Lemma bootstrap_main_run env fs :
  (∀ i, length (public_key (signing_keys (gv_keys (me_validators env i)))) = PUBLIC_KEY_SIZE ∧
        length (private_key (signing_keys (gv_keys (me_validators env i)))) = PRIVATE_KEY_SIZE) →
  is_Some (me_clock env) → me_create_genesis env = true → me_stop_genesis env = None →
  ∃ fs' lines, bootstrap_main env fs = (fs', Done (Ok lines)).
Proof.
  intros Hlen [time Ht] Hc Hstop. unfold bootstrap_main. cbv zeta.
  destruct (bootstrap_keys_run 0 (me_validators env <$> seq 0 NUM_VALIDATORS)) as [keys Hk].
  { apply Forall_fmap, Forall_true. intros i. apply Hlen. }
  destruct (print_keys_run 0 (me_validators env <$> seq 0 NUM_VALIDATORS)) as [lines Hl].
  { apply Forall_fmap, Forall_true. intros i. apply Hlen. }
  destruct (genesis_roundtrip (bootstrap_genesis time (bootstrap_accounts keys))) as (text & Htext & _).
  unfold mbind at 1, prog_bind at 1. rewrite Hk. cbn [from_outcome from_look fmap outcome_fmap].
  rewrite Ht. unfold mbind at 1, prog_bind at 1. cbn [from_option from_look].
  unfold mbind at 1, prog_bind at 1. rewrite Htext. cbn [from_option from_look].
  unfold mbind, prog_bind, from_fs, fs_write. rewrite Hc, Hstop. cbn [parent genesis_path components absolute length Nat.sub take].
  replace (is_dir (mkPath false []) fs) with true by done. cbn [andb write_all].
  rewrite Hl. by do 2 eexists.
Qed.

(** A node starts once its parts do. *)
Lemma run_node_run args env fs fs' content genesis wait keys ab address key settlement :
  files fs !! genesis_path = Some content → genesis_from_reader content = Some genesis → me_open_genesis env = true →
  start_wait (g_genesis_time genesis) (default 0 (me_clock env)) = Done wait →
  authority_start args env fs = (fs, Done (Ok (Some keys))) →
  update_from_genesis ∅ (me_order env (g_accounts genesis)) = Done ab → authority_address keys = Done address →
  p2p_keypair (me_key env) (path_of (db_path args)) (me_generated env) fs = (fs', Ok key) →
  (let '(l1_rpc_url, private_key, rollup_address) := settlement_config env in
   settlement_new parse_url parse_address parse_key l1_rpc_url private_key rollup_address) = Done settlement →
  ∃ node, run_node (C := C) parse_url parse_address parse_key args env fs = (fs', Done (Ok node)) ∧
    ns_engine node = Some (mkConfig address keys (g_parameters genesis), sys_new genesis_qc (me_instant env) ab).
Proof.
  intros Hfile Hread Hopen Hwait Hkeys Hab Haddr Hp2p Hset. unfold run_node, mbind, prog_bind.
  cbn [from_look]. unfold from_file, read. rewrite Hfile, Hopen, Hread. cbn [unwrap fmap outcome_fmap].
  rewrite Hwait. cbn [from_outcome from_look fmap outcome_fmap]. rewrite Hkeys, Hab. cbn [from_outcome from_look fmap outcome_fmap].
  unfold engine_start. rewrite Haddr. cbn [mbind outcome_bind from_outcome from_look fmap outcome_fmap].
  unfold from_fs. rewrite Hp2p. destruct (settlement_config env) as [[url pk] addr]. rewrite Hset.
  cbn [from_outcome from_look fmap outcome_fmap]. by eexists.
Qed.

(** C32. A bootstrapped network is silent.  Every validator that is started with the
    genesis that [--bootstrap] has written has an empty address book, since the
    accounts are filed under public keys and the book takes addresses; so whatever
    it is sent and however it is scheduled, it is never elected, never votes,
    never broadcasts anything and never confirms a batch. *)
Theorem bootstrapped_network_is_silent args args' env env' fs fs' fs'' lines node cfg s0 delivers may_run s :
  start_mode args = WriteGenesis →
  main (C := C) parse_url parse_address parse_key args env fs = (fs', Done (Ok (Printed lines))) →
  main parse_url parse_address parse_key args' env' fs' = (fs'', Done (Ok (Started node))) →
  (∀ m, me_order env' m ≡ₚ map_to_list m) →
  ns_engine node = Some (cfg, s0) → rtc (sys_step cfg delivers may_run) s0 s →
  ns_book node = ∅ ∧ (∀ msg, BroadcastConsensusMessage msg ∉ sent s) ∧
  optimistically_confirmed_batches (core_state (Consensus.node s)) = [].
Proof.
  intros Hmode Hboot Hrun Horder Hengine Hreach. unfold start_mode in Hmode. unfold main in *.
  destruct (get_peer_id_flag args), (bootstrap args); try done.
  apply prog_bind_ok in Hboot as (? & l & (time & keys & content & Hfile & Hread & Hlong & _)%bootstrap_main_ok & Hret).
  injection Hret as -> ->. destruct (get_peer_id_flag args').
  { by apply prog_bind_ok in Hrun as (? & ? & _ & ?). }
  destruct (bootstrap args'); [by apply prog_bind_ok in Hrun as (? & ? & _ & ?)|].
  apply prog_bind_ok in Hrun as (? & n & Hrun & Hret). injection Hret as -> ->. unfold run_node in Hrun.
  apply prog_bind_ok in Hrun as (? & genesis & [-> Hgenesis]%from_look_ok & Hrun).
  apply prog_bind_ok in Hrun as (? & wait & [-> _]%from_outcome_ok & Hrun).
  apply prog_bind_ok in Hrun as (? & vkeys & [-> _]%from_look_ok & Hrun).
  apply prog_bind_ok in Hrun as (? & ab & [-> Hbook]%from_outcome_ok & Hrun).
  apply prog_bind_ok in Hrun as (? & engine & [-> He]%from_outcome_ok & Hrun).
  apply prog_bind_ok in Hrun as (? & key & _ & Hrun). destruct (settlement_config env') as [[url pk] addr].
  apply prog_bind_ok in Hrun as (? & settlement & _ & Hret). injection Hret as _ <-. cbn [ns_engine ns_book] in *. subst engine.
  assert (genesis = bootstrap_genesis time (bootstrap_accounts keys)) as ->.
  { unfold from_file, read, fail in Hgenesis. rewrite Hfile in Hgenesis. destruct (me_open_genesis env'); [|done].
    rewrite Hread in Hgenesis. by injection Hgenesis. }
  rewrite (bootstrapped_book_is_empty keys) in Hbook; [|done|apply Horder]. injection Hbook as <-.
  unfold engine_start in He. destruct vkeys as [vkeys|]; [|done].
  destruct (authority_address vkeys) as [a| |]; [|done..]. cbn [mbind outcome_bind] in He. injection He as <- <-.
  apply silent_run in Hreach as []. done.
Qed.
End bootstrapped.

(** ** The network's start ([p2p/swarm.rs], [run] before its loop) *)
Inductive P2pError := SubscribeFailed | BadListenAddress | ListenFailed.

Record P2pStart := mkP2pStart {
  ps_swarm : Swarm;
  ps_actions : list Action;
  ps_threshold : nat;
  ps_listen : list Multiaddr;
}.

Section network.
Context `{!Net}.

(** libp2p's answers: the two subscriptions, the two calls of [listen_on].  A dial
    or a Kademlia bootstrap that fails is only logged. *)
Record ListenEnv := mkListenEnv { le_subscribe : bool; le_subscribe_fallback : bool; le_tcp : bool; le_quic : bool }.

Definition listen_addresses (p2p_port : N) : string * string :=
  ("/ip4/0.0.0.0/tcp/" +:+ pretty p2p_port, "/ip4/0.0.0.0/udp/" +:+ pretty p2p_port +:+ "/quic-v1")%string.

Definition p2p_start (env : ListenEnv) (bootstrap_nodes : list string) (p2p_port : N) (ab : AddressBook)
    : result P2pStart P2pError :=
  if negb (le_subscribe env && le_subscribe_fallback env) then Err SubscribeFailed
  else
    let dials := bootstrap_dials bootstrap_nodes in
    let threshold := required_peer_threshold ab in
    match parse_multiaddr (listen_addresses p2p_port).1 with
    | None => Err BadListenAddress
    | Some tcp =>
      if negb (le_tcp env) then Err ListenFailed
      else
        match parse_multiaddr (listen_addresses p2p_port).2 with
        | None => Err BadListenAddress
        | Some quic =>
          if le_quic env then Ok (mkP2pStart swarm_new dials threshold [tcp; quic]) else Err ListenFailed
        end
    end.

(** The network counts as ready with as many peers as make a quorum together with
    the node, and no fewer when there is more than one validator. *)
Lemma threshold_is_a_quorum env nodes port ab start :
  p2p_start env nodes port ab = Ok start →
  (required_quorum ab ≤ S (ps_threshold start))%nat ∧
  (2 ≤ size ab → S (ps_threshold start) = required_quorum ab)%nat.
Proof.
  intros Hs. assert (ps_threshold start = required_peer_threshold ab) as ->.
  { unfold p2p_start in Hs. repeat case_match; by simplify_eq. }
  unfold required_peer_threshold, get_all_peer_ids, required_quorum.
  rewrite length_fmap, length_map_to_list.
  pose proof (Nat.div_mod_eq (size ab * 2) 3). pose proof (Nat.mod_upper_bound (size ab * 2) 3).
  repeat case_decide; lia.
Qed.
End network.


(** ** Runs *)
Module MainRuns.
Import KeystoreRuns StartupRuns.
#[local] Instance debug : Profile := true.
#[local] Instance quiet_log : Logging := λ _, false.

(** A stand-in for serde_json on the genesis: its number in binary digits. *)
#[export] Instance params_eq_dec : EqDecision GenesisParameters.
Proof. solve_decision. Defined.
#[export] Instance account_eq_dec : EqDecision GenesisAccount.
Proof. solve_decision. Defined.
#[export] Instance genesis_eq_dec : EqDecision Genesis.
Proof. solve_decision. Defined.
#[export] Instance account_countable : Countable GenesisAccount.
Proof.
  refine (inj_countable' (λ a, (g_public_key a, g_vrf_public_key a, g_network_identity a))
    (λ '(k, v, i), mkAccount k v i) _). by intros [].
Defined.
#[export] Instance genesis_countable : Countable Genesis.
Proof.
  refine (inj_countable'
    (λ g, (g_genesis_time g, g_chain_id g, sub_committee_size (g_parameters g), proposer_timeout_ms (g_parameters g), g_accounts g))
    (λ '(t, c, k, m, a), mkGenesis t c (mkParams k m) a) _). by intros [? ? [] ?].
Defined.

#[export] Instance toy_genesis_json : GenesisJson := {|
  genesis_to_string_pretty := λ g, Some (bytes_str (bits (encode g)));
  genesis_from_reader := λ bs, decode (unbits bs);
|}.

#[export] Instance toy_genesis_json_laws : GenesisJsonLaws.
Proof.
  split. intros g. eexists. split; [done|]. cbn [genesis_from_reader toy_genesis_json].
  by rewrite String.list_byte_of_string_of_list_byte, unbits_bits, decode_encode.
Qed.

(** A reader of keystores that knows one. *)
#[local] Instance one_keystore : KeystoreJson := {|
  to_string_pretty := λ _, None;
  from_str := λ text, if decide (text = "keystore"%string) then Some stored else None;
|}.

Definition validator_file : Path := path_of "/home/validator.json".
Definition disk1 : Fs :=
  mkFs (<[validator_file := str_bytes "keystore"]> {[p2p_key_path data_dir := secret_bytes (key 5)]}) {[home; data_dir]}.

Definition bootstrap_args : Args := mkArgs true [] 50000 false false "sequencer_data" 9000 8080 8081 false None None None.
Definition validator_args : Args :=
  mkArgs false [] 50000 false false "./sequencer_data" 9000 8080 8081 true (Some "/home/validator.json"%string)
    (Some (to_hex vrf_key)) (Some "pw"%string).

Definition validator (i : nat) : GeneratedValidator :=
  mkGenerated (mkValidatorKeys (mkKeyPair public secret) vrf_key) (replicate 32 Byte.x05) (key (N.of_nat i)).
Definition main_env : MainEnv :=
  mkMainEnv all_ok (key 7) validator (Some 1000) 0 true true None true None map_to_list (λ _, None) 700.

Definition any_url (_ : string) : bool := true.
Definition any_address (_ : string) : option bytes := Some (replicate 20 Byte.x01).
Definition any_key (_ : string) : option bytes := Some (replicate 32 Byte.x02).

Abbreviation main_of args := (main (C := list bytes) any_url any_address any_key args main_env).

• What is needed
Take every line from the data that includes the word "delivers".

• Solved problem
Theorem bootstrapped_network_is_silent args args' env env' fs fs' fs'' lines node cfg s0 delivers may_run s :
  ns_engine node = Some (cfg, s0) → rtc (sys_step cfg delivers may_run) s0 s →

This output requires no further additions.